Edwards' other trick is what all good confidence men do: They offer you their trust first. "I believe in you, and you deserve a president who believes in you," Edwards tells the spectators in Nashua. For weeks, this has been the concluding line of every Edwards speech. It shortcuts the question of whether you should have faith in a showman to run the country. Of course you should, because he has faith in you.

Actually, what people doubt most about Edwards isn't his sincerity, but his readiness for the job. "I've been getting ready for this fight my whole life," he asserts. At no point does Edwards explain why, in that case, he chose to spend the first two decades of his career as a plaintiff's attorney rather than as a public servant or policy advocate. Instead, he assures the Nashua audience that he has "learned so much and grown so much" from listening to New Hampshire voters in more than 100 town hall meetings. He likens doubts about his presidential readiness to the doubts he overcame earlier in his career. First the elites thought he couldn't hack law school because nobody else in his family had even been to college.
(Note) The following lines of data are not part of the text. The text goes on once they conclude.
#[global] Instance result_ret : MRet result := fun A a => Ok a.
#[global] Instance result_bind : MBind result :=
  fun A B k r => match r with Ok a => k a | Err e => Err e end.

(** [try: r except cls: handler], where [catches] recognises the instances
    of [cls]. *)
Definition try_except {A} (r : result A) (catches : exn → bool)
    (handler : exn → result A) : result A :=
  match r with
  | Ok a => Ok a
  | Err e => if catches e then handler e else Err e
  end.

(** [raises r cls]: the computation ended with an exception of class [cls]. *)
Definition raises {A} (r : result A) (cls : string) : Prop :=
  match r with Ok _ => False | Err e => exn_class e = cls end.

(** The subclasses of [OSError] that a directory scan can raise. *)
Definition OSError_classes : list string :=
  ["OSError"; "FileNotFoundError"; "NotADirectoryError"; "PermissionError"].

Definition is_OSError (e : exn) : bool :=
  bool_decide (exn_class e ∈ OSError_classes).

(** ** Strings *)

(** [ends_with suf s]: the string [s] ends in [suf]. *)
Definition ends_with (suf s : string) : Prop := ∃ pre, s = pre +:+ suf.

Fixpoint ends_withb (suf s : string) : bool :=
  String.eqb s suf
  || match s with "" => false | String _ s' => ends_withb suf s' end.

#[global] Instance ends_with_dec suf s : Decision (ends_with suf s).
Proof.
  unfold ends_with. induction s as [|c s IH].
  - destruct (decide ("" = suf)) as [<- | Hne]; [left; by exists "" | right].
    intros [[|d pre] H]; [by apply Hne | discriminate H].
  - destruct (decide (String c s = suf)) as [<- | Hne]; [left; by exists "" |].
    destruct IH as [IH | IH]; [left | right].
    + destruct IH as [pre ->]. by exists (String c pre).
    + intros [[|d pre] H]; [by apply Hne |].
      injection H as -> ->. apply IH. by exists pre.
Defined.

(** The characters [fnmatch] and [glob] treat as wildcards. *)
Definition is_magic (c : ascii) : bool :=
  Ascii.eqb c "*" || Ascii.eqb c "?" || Ascii.eqb c "[".

Fixpoint has_magic (s : string) : bool :=
  match s with
  | "" => false
  | String c s' => is_magic c || has_magic s'
  end.

(** [fnmatch.fnmatchcase name pat] for patterns made of literal characters,
    [*] (any run of characters, [/] included) and [?] (one character).
    Bracket classes do not occur in the patterns of this repository. *)
Fixpoint fnmatchcase_pat (pat : string) : string → bool :=
  match pat with
  | "" => fun name => bool_decide (name = "")
  | String c pat' =>
      if Ascii.eqb c "*" then
        fix star (name : string) : bool :=
          fnmatchcase_pat pat' name
          || match name with "" => false | String _ name' => star name' end
      else if Ascii.eqb c "?" then
        fun name =>
          match name with "" => false | String _ name' => fnmatchcase_pat pat' name' end
      else
        fun name =>
          match name with
          | "" => false
          | String d name' => Ascii.eqb c d && fnmatchcase_pat pat' name'
          end
  end.

Definition fnmatchcase (name pat : string) : bool := fnmatchcase_pat pat name.

(** [fnmatch.filter(names, pat)] on POSIX, where [normcase] is the identity. *)
Definition fnmatch_filter (names : list string) (pat : string) : list string :=
  List.filter (fun name => fnmatchcase name pat) names.

(** ** The file system seen by the lister

    A directory keeps its entries in the order in which [os.scandir]
    enumerates them. *)

Inductive node :=
| File (content : string)
| Dir (entries : list (string * node)).

Fixpoint assoc (name : string) (es : list (string * node)) : option node :=
  match es with
  | [] => None
  | (n, x) :: es' => if String.eqb n name then Some x else assoc name es'
  end.

(** Resolution of a relative path, given by its components, from the
    working directory. *)
Fixpoint resolve (p : list string) (cwd : node) : option node :=
  match p with
  | [] => Some cwd
  | c :: p' =>
      match cwd with
      | File _ => None
      | Dir es =>
          match assoc c es with
          | Some x => resolve p' x
          | None => None
          end
      end
  end.

Module Wildcard.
Then they thought he couldn't win cases against big-league corporate lawyers. Then they thought he couldn't beat the "Helms machine." But he did.

"I beat 'em, and I beat 'em, and I beat 'em," boasts Edwards as the crowd whoops with delight. "And now I'm the senior senator from North Carolina, not Jesse Helms." Well, yes. But what does that show? That Edwards knows how to govern? Or just that he knows how to campaign?

To Edwards, that isn't the point. The point is that doubting his preparedness for the presidency is just another manifestation of the dismissive snobbery ordinary Americans face all the time. "How many times has somebody said to you, you can't do this?" Edwards asks the people in Nashua. "You and I can do this together." That's his closing pitch to the apprehensive voters who hold his fate in their hands: I'm ready if you are.